** RECORDS SUPPLIED **
(** After a tick whose rebuild threw, the flag is set and nothing is
    pending: no setter call schedules a rebuild and no tick runs one. *)
Lemma stuck_dirty ms E' w :
  __dirty (self w) = true -> tick2 w = 0%nat ->
  tick2 (sets ms w) = 0%nat /\
  __dirty (self (sets ms w)) = true /\
  geometry (self (sets ms w)) = geometry (self w) /\
  fire_tick2 E' (sets ms w) = Returned (sets ms w).
Proof.
  intros Hd Ht. destruct (sets_while_dirty ms w Hd) as [Hd' Ht'].
  split; [lia|]. split; [exact Hd'|]. split; [apply sets_geometry|].
  apply tick_idle. lia.
Qed.

(** X10: the tick of a constructed component.  With nothing pending it
    changes nothing.  With a rebuild pending it runs it once: when the
    rebuild returns, the flag is clear, nothing is pending, no field has
    changed and a second tick changes nothing; when the rebuild throws,
    the tick throws, the flag stays set with nothing pending, and from
    then on no setter call schedules a rebuild and no tick runs one, so
    the buffers stay as they were.  The tick returns whenever the engine
    provides the four arrays. *)
Theorem tick_of_constructed (E : Engine) (w : World) :
  constructed w ->
  (tick2 w = 0%nat \/ tick2 w = 1%nat) /\
  (tick2 w = 0%nat -> fire_tick2 E w = Returned w) /\
  (tick2 w = 1%nat ->
   match _buildGrid E (self w) with
   | Ok p' =>
       let w' := mkWorld (with_dirty false p') 0 (warnings w) (fired w) in
       fire_tick2 E w = Returned w' /\
       (forall k, get k (self w') = get k (self w)) /\
       forall E', fire_tick2 E' w' = Returned w'
   | RangeError =>
       let w' := mkWorld (self w) 0 (warnings w) (fired w) in
       fire_tick2 E w = Thrown w' /\
       __dirty (self w') = true /\
       forall ms E',
         tick2 (sets ms w') = 0%nat /\
         __dirty (self (sets ms w')) = true /\
         geometry (self (sets ms w')) = geometry (self w) /\
         fire_tick2 E' (sets ms w') = Returned (sets ms w')
   end) /\
  (allocates E (gridX (self w)) (gridY (self w)) = true ->
   exists w', fire_tick2 E w = Returned w').
Proof.
  intros Hc. destruct (constructed_invariant w Hc) as (Hs & Ht & _).
  assert (H01 : tick2 w = 0%nat \/ tick2 w = 1%nat)
    by (destruct (__dirty (self w)); lia).
  assert (H1 : tick2 w = 1%nat ->
               match _buildGrid E (self w) with
               | Ok p' =>
                   let w' := mkWorld (with_dirty false p') 0 (warnings w) (fired w) in
                   fire_tick2 E w = Returned w' /\
                   (forall k, get k (self w') = get k (self w)) /\
                   forall E', fire_tick2 E' w' = Returned w'
               | RangeError =>
                   let w' := mkWorld (self w) 0 (warnings w) (fired w) in
                   fire_tick2 E w = Thrown w' /\
                   __dirty (self w') = true /\
                   forall ms E',
                     tick2 (sets ms w') = 0%nat /\
                     __dirty (self (sets ms w')) = true /\
                     geometry (self (sets ms w')) = geometry (self w) /\
                     fire_tick2 E' (sets ms w') = Returned (sets ms w')
               end).
  { intros Et.
    assert (Hd : __dirty (self w) = true)
      by (destruct (__dirty (self w)); [reflexivity | lia]).
    unfold fire_tick2. rewrite (tick_pending E id w Et).
    destruct (_buildGrid E (self w)) as [p'|] eqn:Hb; cbv zeta.
    - destruct (_buildGrid_Ok _ _ _ Hb) as (b & _ & Ep).
      split; [rewrite (tick2_callback_during_Ok E id _ p') by exact Hb; reflexivity|].
      split; [intros k; rewrite Ep; destruct k; reflexivity|].
      intros E'. apply tick_idle. reflexivity.
    - split; [apply tick2_callback_during_RangeError; exact Hb|].
      split; [exact Hd|].
      intros ms E'.
      apply (stuck_dirty ms E' (mkWorld (self w) 0 (warnings w) (fired w)));
        [exact Hd | reflexivity]. }
  split; [exact H01|]. split; [apply tick_idle|]. split; [exact H1|].
  intros A. destruct H01 as [E0|E1].
  - exists w. apply tick_idle, E0.
  - specialize (H1 E1). destruct (_buildGrid_total E _ A) as (b & _ & Hb).
    rewrite Hb in H1. destruct H1 as (H & _). eauto.
Qed.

** DIRECTIONS **
Retype every line up to and including the one that contains "geometry (self (sets ms w))", beginning at the first line of the records, with no edits.

** ANSWER BELOW **
(** After a tick whose rebuild threw, the flag is set and nothing is
    pending: no setter call schedules a rebuild and no tick runs one. *)
Lemma stuck_dirty ms E' w :
  __dirty (self w) = true -> tick2 w = 0%nat ->
  tick2 (sets ms w) = 0%nat /\
  __dirty (self (sets ms w)) = true /\
  geometry (self (sets ms w)) = geometry (self w) /\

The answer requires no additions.